I have been using the Linux perf tool in the user space. I want to write code that reads performance counters for a thread every time it does a context switch.

The steps required are:

1) Get a mechanism to read the performance counter registers.

2) Call step(1) from the scheduler after every context switch.

I am stuck at step(1) as I could not figure out which functions to call for reading the performance registers and how to describe an event while doing it. I tried going through the docs and also this question How do I use performance counters inside of the kernel?.


回答1:


You can actually do this entirely with perf by using tracepoint events and group leader sampling.
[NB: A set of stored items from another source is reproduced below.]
Lemma install_file_ancestor_closed (f : content * path) (t : gmap path node) :
  ancestor_closed t → ancestor_closed (install_file f t).
Proof.
  intros Hac. apply ancestor_closed_spec. intros k q [n Hk] Hq Hp.
  rewrite lookup_install_file in Hk. rewrite lookup_install_file.
  destruct (decide (f.2 = q)); [done|].
  destruct (t !! q) as [nq|] eqn:Htq; [done|].
  assert (Hgoal : q `prefix_of` parent f.2 → is_Some
    (if decide (q ≠ [] ∧ q `prefix_of` parent f.2) then Some Dir else None)).
  { intros ?. by rewrite decide_True. }
  destruct (decide (f.2 = k)) as [<-|Hfk].
  - apply Hgoal. destruct f as [c p]; simpl in *.
    destruct p as [|x p _] using rev_ind; [by apply prefix_nil_inv in Hp|].
    rewrite parent_snoc. apply prefix_snoc_inv in Hp as [Hp|Hp]; [done|congruence].
  - destruct (t !! k) as [nk|] eqn:Htk.
    + rewrite ancestor_closed_spec in Hac.
      destruct (Hac k q) as [? ?]; [done..|congruence].
    + destruct (decide (k ≠ [] ∧ _)) as [[_ Hkp]|]; [|done].
      apply Hgoal. by etrans.
Qed.

Lemma install_file_roots_exist (f : content * path) (t : gmap path node) :
  t !! f.2 = None → roots_exist roots t → roots_exist roots (install_file f t).
Proof.
  intros Hf Hroots. pose proof (install_file_subseteq f t Hf) as Hsub.
  unfold roots_exist in *. rewrite Forall_forall in *. intros r Hr.
  destruct (Hroots r Hr) as [n Hn]. exists n. by apply (lookup_weaken _ _ _ _ Hn).
Qed.

Lemma install_file_no_empty_dir (f : content * path) (t : gmap path node) :
  t !! f.2 = None → no_empty_dir roots t → no_empty_dir roots (install_file f t).
Proof.
  intros Hf Hne. pose proof (install_file_subseteq f t Hf) as Hsub.
  unfold no_empty_dir. apply map_Forall_lookup. intros q n Hq.
  destruct (decide (q ∈ roots)) as [|Hnr]; [by left|right].
  intros [Hd Hall]%empty_dir_spec.
  rewrite lookup_install_file in Hd.
  destruct (decide (f.2 = q)) as [|Hfq]; [done|].
  destruct (decide (q `prefix_of` f.2)) as [Hpre|Hnpre].
  { apply Hfq. apply Hall; [|done].
    rewrite lookup_install_file, decide_True by done. done. }
  destruct (t !! q) as [nq|] eqn:Htq.
  - injection Hd as ->.
    unfold no_empty_dir in Hne. rewrite map_Forall_lookup in Hne.
    destruct (Hne q Dir Htq) as [|Hnot]; [done|]. apply Hnot.
    apply empty_dir_spec. split; [done|]. intros k [nk Hk] Hp. apply Hall; [|done].
    exists nk. by apply (lookup_weaken _ _ _ _ Hk).
  - destruct (decide (q ≠ [] ∧ _)) as [[_ Hqp]|]; [|done].
    apply Hnpre. etrans; [done|apply parent_prefix].
Qed.

Lemma install_file_well_formed (f : content * path) (t : gmap path node) :
  well_formed roots t → t !! f.2 = None → well_formed roots (install_file f t).
Proof.
  intros (Hac & Hne & Hroots) Hf. split; [|split].
  - by apply install_file_ancestor_closed.
  - by apply install_file_no_empty_dir.
  - by apply install_file_roots_exist.
Qed.

Lemma install_file_other (f : content * path) (t : gmap path node) (k : path) :
  apart f.2 k → t !! k = None → install_file f t !! k = None.
Proof.
  intros [H1 H2] Hk. rewrite lookup_install_file, Hk.
  rewrite decide_False by (by intros <-).
  rewrite decide_False; [done|]. intros [_ Hp]. apply H2.
  etrans; [done|apply parent_prefix].
Qed.

(** The files of a plugin, installed in order and reversed in reverse
    order. *)
Lemma uninstall_install_files (l : list (content * path)) (t : gmap path node) :
  well_formed roots t →
  Forall (λ f, t !! f.2 = None) l →
  independent (l.*2) →
  foldr (uninstall_file roots) (foldl (λ t f, install_file f t) t l) l = t.
Proof.
  revert t. induction l as [|f l IH]; intros t Hwf Habs Hind; [done|].
  simpl. apply Forall_cons in Habs as [Hf Habs]. destruct Hind as [Hap Hind].
  rewrite IH.
  - by apply uninstall_install_file.
  - by apply install_file_well_formed.
  - rewrite Forall_forall in Habs. rewrite Forall_forall in Hap.
    apply Forall_forall. intros g Hg. apply install_file_other; [|by apply Habs].
    apply Hap. apply list_elem_of_fmap. by exists g.
  - done.
Qed.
The sched:sched_switch is a tracepoint event triggering on every context switch. Putting that event with other events into a group with enabled group leader sampling will allow you to read the non-leader counters whenever a leader sample happens. The syntax looks like this:

perf record -e "{sched:sched_switch,cycles,instructions}:S" -a

This will record cycles values and instructions on every CPU whenever there is a context switch. You can check the output with perf script, which also allows you to read it with python programs.

If you want to monitor in your own program, you can use perf_event_open with PERF_FORMAT_GROUP and PERF_SAMPLE_READ.

The perf tools and it's underlying perf_event_open interface are very powerful, but the documentation can sometimes be lacking. If you need even more flexibility, you can use BPF and bcc.